Limitations and Future Research Direction
We observe below the limitations of this study and some suggestions for future research. First, this study uses perceptual measures for assessing service and marketing innovations as well as customer satisfaction. Future studies can use real metrics and objective data if available. This study employs cross-sectional research design, hence there is a need to view the directional relationship reported in this study with caution. Future research can use longitudinal and qualitative research approach to explain the nature of the proposed relationship. This study focused on the microfinance industry. Though, a single industry study minimizes complexities that are characterized by many industries analysis (Parida & Örtqvist, 2015; Patel et al., 2015). Nonetheless, we suggest that future research should explore multiple industries to provide more insights and support the generalizability of the results.
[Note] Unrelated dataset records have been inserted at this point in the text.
(** ** An example: the creator lets the joiner in at the second poll *)
Definition demo_fresh : Fresh := mkFresh "inbox_9" "2026" "".
Definition demo_labels : SchemeLabels :=
  mkLabels "convos.org/join_request:1.0" "convos.org/profile_update:1.0" (λ _, JObj []).
Definition demo_config : JoinConfig := mkJoinConfig ":memory:" "dev" "1.0".
Definition demo_invite : ParsedInvite := mkParsedInvite "net-2" "tag-1" (Some "Club") false false.
Definition demo_group : XmtpGroupInfo := mkGroup "group-1" "Club" "" None [] "2026".
Definition demo_join_options : JoinConversationOptions := mkJoinOptions None None None (Some 2%nat).
Definition demo_core1 : CoreWorld := (store_create demo_fresh None None demo_core).1.
Definition demo_core2 : CoreWorld := (store_setInboxId "inbox_9" "net-9" demo_core1).1.
Definition demo_options9 : XmtpClientCreateOptions := client_options demo_config "inbox_9" "dbkey" "key".
Definition demo_joining : list cevent :=
  [Event (res ParsedInvite) (CParseInvite "slug") demo_core (Ok demo_invite);
   Event (res unit) (CVerifyInvite demo_invite) demo_core (Ok tt);
   Event unit CTick demo_core1 tt;
   Event (res string) (CDbKey "inbox_9") demo_core1 (Ok "dbkey");
   Event (res string) (CIdentityKey "inbox_9") demo_core1 (Ok "key");
   Event (res (nat * string)) (CCreateClient demo_options9) demo_core1 (Ok (3%nat, "net-9"));
   Event unit CTick demo_core2 tt;
   Event (res string) (CDbKey "inbox_9") demo_core2 (Ok "dbkey");
   Event (res string) (CIdentityKey "inbox_9") demo_core2 (Ok "key");
   Event (res (nat * string)) (CCreateClient demo_options9) demo_core2 (Ok (4%nat, "net-9"));
   Event (res string) (CCreateDm 4 "net-2") demo_core2 (Ok "dm-1");
   Event (res string) (CSendMessage 4 "dm-1" (join_request_content "slug" None) (Some "convos.org/join_request:1.0"))
     demo_core2 (Ok "m1");
   Event (res string) (CSendDm 4 "dm-1" "slug") demo_core2 (Ok "m2");
   Event (res unit) (CSyncAll 4) demo_core2 (Ok tt);
   Event (res (list XmtpGroupInfo)) (CListGroups 4) demo_core2 (Ok []);
   Event (res (list XmtpDecodedMessage)) (CListMessages 4 "dm-1" REPLY_OPTIONS) demo_core2 (Ok []);
   Event unit (CSleep 2000) demo_core2 tt;
   Event (res unit) (CSyncAll 4) demo_core2 (Ok tt);
   Event (res (list XmtpGroupInfo)) (CListGroups 4) demo_core2 (Ok [demo_group]);
   Event (res string) (CSendMessage 4 "group-1" (JObj []) (Some "convos.org/profile_update:1.0")) demo_core2 (Ok "m3")].
Definition demo_joined : JoinResult := mkJoinResult "inbox_9" "net-9" "group-1" "tag-1" (Some "Club") "net-2" None true.
Lemma demo_joining_run :
  run eq demo_core (joinConversation (H := Toy.lib) (H0 := iso_date) (λ _, None) (λ k, k) demo_labels demo_fresh
    demo_config "slug" demo_join_options) demo_joining demo_core2 (Ok demo_joined).
Proof.
  unfold demo_joining. do 20 (eexists _, _, _; split; [reflexivity|split; [reflexivity|]]).
  by split_and!.
Qed.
Considering the importance of innovations for firms (Börjesson et al., 2014), future studies should be done to validate the results of this study and to identify other antecedents and consequences of innovation capability and customer satisfaction.
Footnotes
Appendix
Cross Loadings.
| Outer loadings | Customer satisfaction | Marketing innovation | Service innovation |
|---|---|---|---|
| CS1 | 0.849 | 0.491 | 0.564 |
| CS3 | 0.868 | 0.427 | 0.467 |
| CS4 | 0.830 | 0.376 | 0.425 |
| MI1 | 0.490 | 0.797 | 0.576 |
| MI2 | 0.299 | 0.738 | 0.526 |
| MI3 | 0.429 | 0.835 | 0.706 |
| MI4 | 0.318 | 0.716 | 0.472 |
| SI1 | 0.516 | 0.668 | 0.902 |
| SI2 | 0.523 | 0.665 | 0.869 |
| SI3 | 0.355 | 0.626 | 0.728 |
| SI4 | 0.508 | 0.540 | 0.820 |
Declaration of Conflicting Interests
The author(s) declared no potential conflicts of interest with respect to the research, authorship, and/or publication of this article.
Funding
The author(s) disclosed receipt of the following financial support for the research, authorship, and/or publication of this article: This paper is partly funded by Van Lang University, Ho Chi Minh City, Vietnam.